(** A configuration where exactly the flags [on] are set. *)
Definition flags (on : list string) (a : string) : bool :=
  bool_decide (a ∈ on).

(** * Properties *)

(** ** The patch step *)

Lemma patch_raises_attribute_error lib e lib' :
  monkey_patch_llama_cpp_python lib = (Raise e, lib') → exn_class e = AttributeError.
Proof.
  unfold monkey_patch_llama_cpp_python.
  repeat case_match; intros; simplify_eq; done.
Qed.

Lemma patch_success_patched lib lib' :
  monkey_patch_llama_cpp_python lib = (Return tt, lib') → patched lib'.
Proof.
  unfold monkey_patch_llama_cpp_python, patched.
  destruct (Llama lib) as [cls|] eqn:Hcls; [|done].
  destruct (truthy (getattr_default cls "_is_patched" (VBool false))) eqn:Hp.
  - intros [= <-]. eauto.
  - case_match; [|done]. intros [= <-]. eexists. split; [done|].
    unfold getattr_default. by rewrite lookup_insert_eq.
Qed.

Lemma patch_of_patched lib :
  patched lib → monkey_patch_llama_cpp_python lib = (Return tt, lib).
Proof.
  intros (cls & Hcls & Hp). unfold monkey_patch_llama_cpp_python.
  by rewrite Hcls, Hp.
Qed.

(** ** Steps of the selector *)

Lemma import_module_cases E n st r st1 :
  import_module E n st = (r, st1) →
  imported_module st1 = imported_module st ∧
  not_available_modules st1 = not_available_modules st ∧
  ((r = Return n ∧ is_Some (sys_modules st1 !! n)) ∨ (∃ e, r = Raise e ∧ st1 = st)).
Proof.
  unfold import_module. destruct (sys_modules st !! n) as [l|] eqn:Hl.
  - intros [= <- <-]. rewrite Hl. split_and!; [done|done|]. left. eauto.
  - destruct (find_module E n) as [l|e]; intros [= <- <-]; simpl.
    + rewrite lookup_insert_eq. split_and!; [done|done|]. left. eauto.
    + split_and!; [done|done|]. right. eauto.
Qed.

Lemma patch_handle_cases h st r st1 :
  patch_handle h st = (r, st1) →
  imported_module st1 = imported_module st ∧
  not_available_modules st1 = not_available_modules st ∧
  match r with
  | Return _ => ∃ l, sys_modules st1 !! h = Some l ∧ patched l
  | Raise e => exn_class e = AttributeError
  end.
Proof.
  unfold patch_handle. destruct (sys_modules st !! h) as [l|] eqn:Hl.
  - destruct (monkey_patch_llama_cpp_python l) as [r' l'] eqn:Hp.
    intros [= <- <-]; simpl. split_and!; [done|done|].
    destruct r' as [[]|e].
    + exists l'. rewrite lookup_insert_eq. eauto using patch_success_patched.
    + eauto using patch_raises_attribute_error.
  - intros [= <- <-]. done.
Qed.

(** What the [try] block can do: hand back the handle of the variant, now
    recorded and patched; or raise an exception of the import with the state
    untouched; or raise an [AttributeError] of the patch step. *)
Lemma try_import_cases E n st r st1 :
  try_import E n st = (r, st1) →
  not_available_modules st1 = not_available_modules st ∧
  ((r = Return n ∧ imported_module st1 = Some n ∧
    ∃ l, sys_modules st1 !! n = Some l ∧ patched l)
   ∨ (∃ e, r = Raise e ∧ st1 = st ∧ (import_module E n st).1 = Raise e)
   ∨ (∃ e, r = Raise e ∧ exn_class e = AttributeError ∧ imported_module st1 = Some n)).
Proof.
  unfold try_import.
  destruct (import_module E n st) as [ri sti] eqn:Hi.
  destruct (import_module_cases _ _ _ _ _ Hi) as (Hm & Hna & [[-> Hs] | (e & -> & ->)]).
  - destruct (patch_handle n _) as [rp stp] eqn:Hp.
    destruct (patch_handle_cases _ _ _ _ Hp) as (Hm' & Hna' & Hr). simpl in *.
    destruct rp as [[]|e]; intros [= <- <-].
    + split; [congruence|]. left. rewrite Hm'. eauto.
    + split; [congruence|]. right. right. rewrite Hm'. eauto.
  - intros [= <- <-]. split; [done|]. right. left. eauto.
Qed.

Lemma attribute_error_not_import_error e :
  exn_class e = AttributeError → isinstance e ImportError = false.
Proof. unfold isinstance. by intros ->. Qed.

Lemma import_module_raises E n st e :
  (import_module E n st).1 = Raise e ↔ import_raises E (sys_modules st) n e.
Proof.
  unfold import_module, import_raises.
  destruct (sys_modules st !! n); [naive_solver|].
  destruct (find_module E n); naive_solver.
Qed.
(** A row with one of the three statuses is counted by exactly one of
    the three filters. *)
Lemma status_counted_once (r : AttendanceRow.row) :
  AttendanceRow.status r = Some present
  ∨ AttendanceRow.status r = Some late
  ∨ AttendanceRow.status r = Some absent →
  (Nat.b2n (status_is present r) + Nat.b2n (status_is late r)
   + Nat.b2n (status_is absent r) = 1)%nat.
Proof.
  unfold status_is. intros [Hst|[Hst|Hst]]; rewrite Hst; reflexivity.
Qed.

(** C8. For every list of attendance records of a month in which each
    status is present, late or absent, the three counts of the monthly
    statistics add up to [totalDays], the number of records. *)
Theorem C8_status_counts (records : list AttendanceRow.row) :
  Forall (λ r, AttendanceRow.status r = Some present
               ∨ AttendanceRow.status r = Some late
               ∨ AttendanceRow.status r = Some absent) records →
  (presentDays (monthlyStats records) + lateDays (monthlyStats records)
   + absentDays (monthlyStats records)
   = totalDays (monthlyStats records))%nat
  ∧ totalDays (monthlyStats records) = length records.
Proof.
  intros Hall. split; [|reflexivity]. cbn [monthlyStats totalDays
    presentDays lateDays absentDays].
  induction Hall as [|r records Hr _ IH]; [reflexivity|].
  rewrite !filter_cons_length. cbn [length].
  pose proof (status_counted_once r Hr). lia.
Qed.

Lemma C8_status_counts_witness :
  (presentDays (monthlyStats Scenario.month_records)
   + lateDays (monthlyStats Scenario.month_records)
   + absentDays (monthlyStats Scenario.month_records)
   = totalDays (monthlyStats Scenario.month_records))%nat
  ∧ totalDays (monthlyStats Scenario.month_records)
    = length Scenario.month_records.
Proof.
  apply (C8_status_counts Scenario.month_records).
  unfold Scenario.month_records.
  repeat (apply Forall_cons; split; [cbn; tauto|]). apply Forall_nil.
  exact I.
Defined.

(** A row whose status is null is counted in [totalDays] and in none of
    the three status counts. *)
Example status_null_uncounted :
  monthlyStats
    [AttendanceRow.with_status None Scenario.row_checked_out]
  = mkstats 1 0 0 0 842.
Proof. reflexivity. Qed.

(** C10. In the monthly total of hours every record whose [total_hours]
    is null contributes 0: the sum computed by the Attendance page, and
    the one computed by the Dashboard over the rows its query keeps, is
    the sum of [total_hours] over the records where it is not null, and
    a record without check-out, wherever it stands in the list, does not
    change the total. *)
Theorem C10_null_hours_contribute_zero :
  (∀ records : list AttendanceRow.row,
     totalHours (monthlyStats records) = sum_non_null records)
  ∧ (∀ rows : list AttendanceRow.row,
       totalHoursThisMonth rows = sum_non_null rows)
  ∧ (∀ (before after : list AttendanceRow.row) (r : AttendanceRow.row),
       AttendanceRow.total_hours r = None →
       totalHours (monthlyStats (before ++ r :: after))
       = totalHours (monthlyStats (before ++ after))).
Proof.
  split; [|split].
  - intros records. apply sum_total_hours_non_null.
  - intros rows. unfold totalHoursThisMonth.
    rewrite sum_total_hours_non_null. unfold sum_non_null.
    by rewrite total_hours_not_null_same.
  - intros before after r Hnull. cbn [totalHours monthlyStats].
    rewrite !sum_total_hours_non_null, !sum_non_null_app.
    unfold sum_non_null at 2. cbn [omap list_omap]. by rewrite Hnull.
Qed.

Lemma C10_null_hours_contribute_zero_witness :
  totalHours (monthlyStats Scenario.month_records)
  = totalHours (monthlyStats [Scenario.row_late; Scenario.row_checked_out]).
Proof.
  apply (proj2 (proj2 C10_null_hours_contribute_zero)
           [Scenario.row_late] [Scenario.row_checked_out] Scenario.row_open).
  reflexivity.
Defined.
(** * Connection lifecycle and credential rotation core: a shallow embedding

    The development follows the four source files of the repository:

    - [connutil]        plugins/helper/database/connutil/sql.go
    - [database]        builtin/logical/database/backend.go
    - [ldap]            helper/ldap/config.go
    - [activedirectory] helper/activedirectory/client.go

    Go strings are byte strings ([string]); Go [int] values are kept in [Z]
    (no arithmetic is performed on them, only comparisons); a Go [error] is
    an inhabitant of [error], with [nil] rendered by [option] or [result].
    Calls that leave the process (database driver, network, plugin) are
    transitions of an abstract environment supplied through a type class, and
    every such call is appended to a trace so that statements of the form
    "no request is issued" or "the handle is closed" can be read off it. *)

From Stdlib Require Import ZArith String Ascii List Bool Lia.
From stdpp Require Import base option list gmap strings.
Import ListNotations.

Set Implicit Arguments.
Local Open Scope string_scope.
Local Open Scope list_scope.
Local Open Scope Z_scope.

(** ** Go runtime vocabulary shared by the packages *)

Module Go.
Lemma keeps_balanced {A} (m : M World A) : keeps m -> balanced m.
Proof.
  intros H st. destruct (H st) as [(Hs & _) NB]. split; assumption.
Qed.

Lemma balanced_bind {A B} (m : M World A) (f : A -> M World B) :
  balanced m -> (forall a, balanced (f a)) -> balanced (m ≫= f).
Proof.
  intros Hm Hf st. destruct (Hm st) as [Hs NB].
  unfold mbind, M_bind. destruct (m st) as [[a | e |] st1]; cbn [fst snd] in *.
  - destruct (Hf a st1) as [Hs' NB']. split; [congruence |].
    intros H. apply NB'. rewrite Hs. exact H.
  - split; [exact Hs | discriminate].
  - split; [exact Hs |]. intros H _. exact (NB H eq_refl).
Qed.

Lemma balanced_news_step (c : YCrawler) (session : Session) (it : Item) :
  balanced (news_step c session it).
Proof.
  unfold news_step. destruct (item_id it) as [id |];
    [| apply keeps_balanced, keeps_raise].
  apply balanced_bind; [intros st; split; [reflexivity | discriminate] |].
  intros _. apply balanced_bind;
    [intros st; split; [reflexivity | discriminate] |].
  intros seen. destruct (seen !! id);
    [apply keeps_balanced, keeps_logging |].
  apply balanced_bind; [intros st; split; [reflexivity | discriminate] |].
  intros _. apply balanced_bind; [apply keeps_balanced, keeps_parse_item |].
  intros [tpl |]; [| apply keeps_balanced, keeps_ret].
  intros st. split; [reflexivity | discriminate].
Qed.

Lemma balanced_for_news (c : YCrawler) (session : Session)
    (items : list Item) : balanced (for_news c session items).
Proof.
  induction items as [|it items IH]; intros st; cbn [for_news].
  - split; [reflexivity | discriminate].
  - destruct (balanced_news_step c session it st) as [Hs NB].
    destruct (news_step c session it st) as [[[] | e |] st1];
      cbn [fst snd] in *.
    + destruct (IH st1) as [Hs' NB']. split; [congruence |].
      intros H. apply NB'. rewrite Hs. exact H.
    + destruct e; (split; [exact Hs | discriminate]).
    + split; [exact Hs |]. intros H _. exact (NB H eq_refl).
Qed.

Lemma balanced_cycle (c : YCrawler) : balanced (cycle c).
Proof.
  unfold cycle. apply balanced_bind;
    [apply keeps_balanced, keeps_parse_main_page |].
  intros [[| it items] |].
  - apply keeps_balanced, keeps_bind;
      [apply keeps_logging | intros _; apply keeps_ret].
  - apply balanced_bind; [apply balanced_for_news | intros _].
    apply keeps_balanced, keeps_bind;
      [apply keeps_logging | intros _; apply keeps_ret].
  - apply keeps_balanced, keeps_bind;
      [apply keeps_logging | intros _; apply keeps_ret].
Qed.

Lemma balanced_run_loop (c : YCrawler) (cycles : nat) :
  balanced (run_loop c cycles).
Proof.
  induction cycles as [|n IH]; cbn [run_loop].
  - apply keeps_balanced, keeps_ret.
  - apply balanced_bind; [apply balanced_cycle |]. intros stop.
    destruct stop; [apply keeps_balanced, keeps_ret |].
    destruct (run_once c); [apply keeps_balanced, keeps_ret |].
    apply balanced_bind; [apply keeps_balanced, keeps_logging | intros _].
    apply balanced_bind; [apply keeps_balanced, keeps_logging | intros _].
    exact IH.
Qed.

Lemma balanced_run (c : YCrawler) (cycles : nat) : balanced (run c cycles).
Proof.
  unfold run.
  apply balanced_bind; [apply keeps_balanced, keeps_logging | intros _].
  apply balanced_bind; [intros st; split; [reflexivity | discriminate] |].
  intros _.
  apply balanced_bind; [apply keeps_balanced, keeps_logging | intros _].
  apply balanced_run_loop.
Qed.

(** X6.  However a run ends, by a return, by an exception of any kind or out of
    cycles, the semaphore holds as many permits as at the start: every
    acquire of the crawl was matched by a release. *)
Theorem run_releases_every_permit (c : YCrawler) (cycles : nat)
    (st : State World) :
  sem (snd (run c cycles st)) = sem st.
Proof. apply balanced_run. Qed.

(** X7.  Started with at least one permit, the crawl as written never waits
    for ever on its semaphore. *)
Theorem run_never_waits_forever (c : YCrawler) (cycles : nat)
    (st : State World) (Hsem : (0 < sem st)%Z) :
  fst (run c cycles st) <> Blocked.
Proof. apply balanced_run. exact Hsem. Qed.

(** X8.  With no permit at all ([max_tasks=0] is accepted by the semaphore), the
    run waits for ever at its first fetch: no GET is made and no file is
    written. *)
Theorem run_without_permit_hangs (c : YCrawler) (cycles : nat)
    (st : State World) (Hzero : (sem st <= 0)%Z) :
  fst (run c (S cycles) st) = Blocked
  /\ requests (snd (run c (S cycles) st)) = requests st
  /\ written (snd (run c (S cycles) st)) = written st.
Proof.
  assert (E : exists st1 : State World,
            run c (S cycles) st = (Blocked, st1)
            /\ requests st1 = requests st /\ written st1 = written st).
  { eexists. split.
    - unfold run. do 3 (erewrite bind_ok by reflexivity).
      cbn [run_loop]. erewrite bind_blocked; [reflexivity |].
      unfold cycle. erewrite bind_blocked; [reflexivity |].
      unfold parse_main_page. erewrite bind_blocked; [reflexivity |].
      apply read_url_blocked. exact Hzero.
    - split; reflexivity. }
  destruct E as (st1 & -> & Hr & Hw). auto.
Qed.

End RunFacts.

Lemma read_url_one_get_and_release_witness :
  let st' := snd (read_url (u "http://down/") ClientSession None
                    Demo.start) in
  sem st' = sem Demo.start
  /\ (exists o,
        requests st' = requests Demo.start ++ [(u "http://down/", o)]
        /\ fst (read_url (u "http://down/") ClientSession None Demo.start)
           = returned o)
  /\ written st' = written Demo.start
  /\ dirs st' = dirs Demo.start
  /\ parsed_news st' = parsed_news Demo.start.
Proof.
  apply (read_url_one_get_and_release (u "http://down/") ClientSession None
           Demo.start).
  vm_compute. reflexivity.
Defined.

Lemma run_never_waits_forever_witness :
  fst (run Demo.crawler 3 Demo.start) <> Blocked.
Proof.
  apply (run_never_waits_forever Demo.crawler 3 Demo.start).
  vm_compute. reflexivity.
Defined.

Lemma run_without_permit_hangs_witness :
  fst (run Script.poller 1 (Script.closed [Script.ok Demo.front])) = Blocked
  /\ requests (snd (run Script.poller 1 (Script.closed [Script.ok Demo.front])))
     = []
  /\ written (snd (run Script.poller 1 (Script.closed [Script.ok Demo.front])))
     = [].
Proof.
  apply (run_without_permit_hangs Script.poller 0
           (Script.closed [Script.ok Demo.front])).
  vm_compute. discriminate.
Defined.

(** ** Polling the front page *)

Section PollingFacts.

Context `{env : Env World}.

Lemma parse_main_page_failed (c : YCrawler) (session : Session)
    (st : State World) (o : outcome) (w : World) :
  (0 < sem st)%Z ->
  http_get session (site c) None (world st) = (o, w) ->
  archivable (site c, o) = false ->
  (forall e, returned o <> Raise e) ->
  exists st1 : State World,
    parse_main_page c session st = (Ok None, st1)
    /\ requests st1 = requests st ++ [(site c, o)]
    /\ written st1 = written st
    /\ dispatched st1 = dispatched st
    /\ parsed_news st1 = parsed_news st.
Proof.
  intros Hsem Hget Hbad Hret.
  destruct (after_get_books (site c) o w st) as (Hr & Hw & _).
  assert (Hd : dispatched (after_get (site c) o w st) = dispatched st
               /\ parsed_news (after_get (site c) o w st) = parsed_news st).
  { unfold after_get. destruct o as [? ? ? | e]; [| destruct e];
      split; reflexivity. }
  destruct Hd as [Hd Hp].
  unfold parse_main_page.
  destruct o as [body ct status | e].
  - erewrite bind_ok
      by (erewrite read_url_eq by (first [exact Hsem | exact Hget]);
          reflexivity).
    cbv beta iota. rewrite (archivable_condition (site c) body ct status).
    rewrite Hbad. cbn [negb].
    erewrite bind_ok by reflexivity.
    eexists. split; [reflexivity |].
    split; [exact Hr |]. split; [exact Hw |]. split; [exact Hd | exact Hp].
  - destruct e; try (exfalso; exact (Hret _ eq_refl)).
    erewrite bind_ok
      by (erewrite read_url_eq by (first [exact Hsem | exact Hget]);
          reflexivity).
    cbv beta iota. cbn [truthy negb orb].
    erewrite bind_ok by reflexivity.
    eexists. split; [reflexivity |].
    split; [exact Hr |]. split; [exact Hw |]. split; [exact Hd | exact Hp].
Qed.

- [Goal of the exercise] Only the lines from the beginning of the entries through the line bearing "Lemma patch_raises_attribute_error lib" should be returned, each exactly as written.

- [Solved exercise]
(** A configuration where exactly the flags [on] are set. *)
Definition flags (on : list string) (a : string) : bool :=
  bool_decide (a ∈ on).

(** * Properties *)

(** ** The patch step *)

Lemma patch_raises_attribute_error lib e lib' :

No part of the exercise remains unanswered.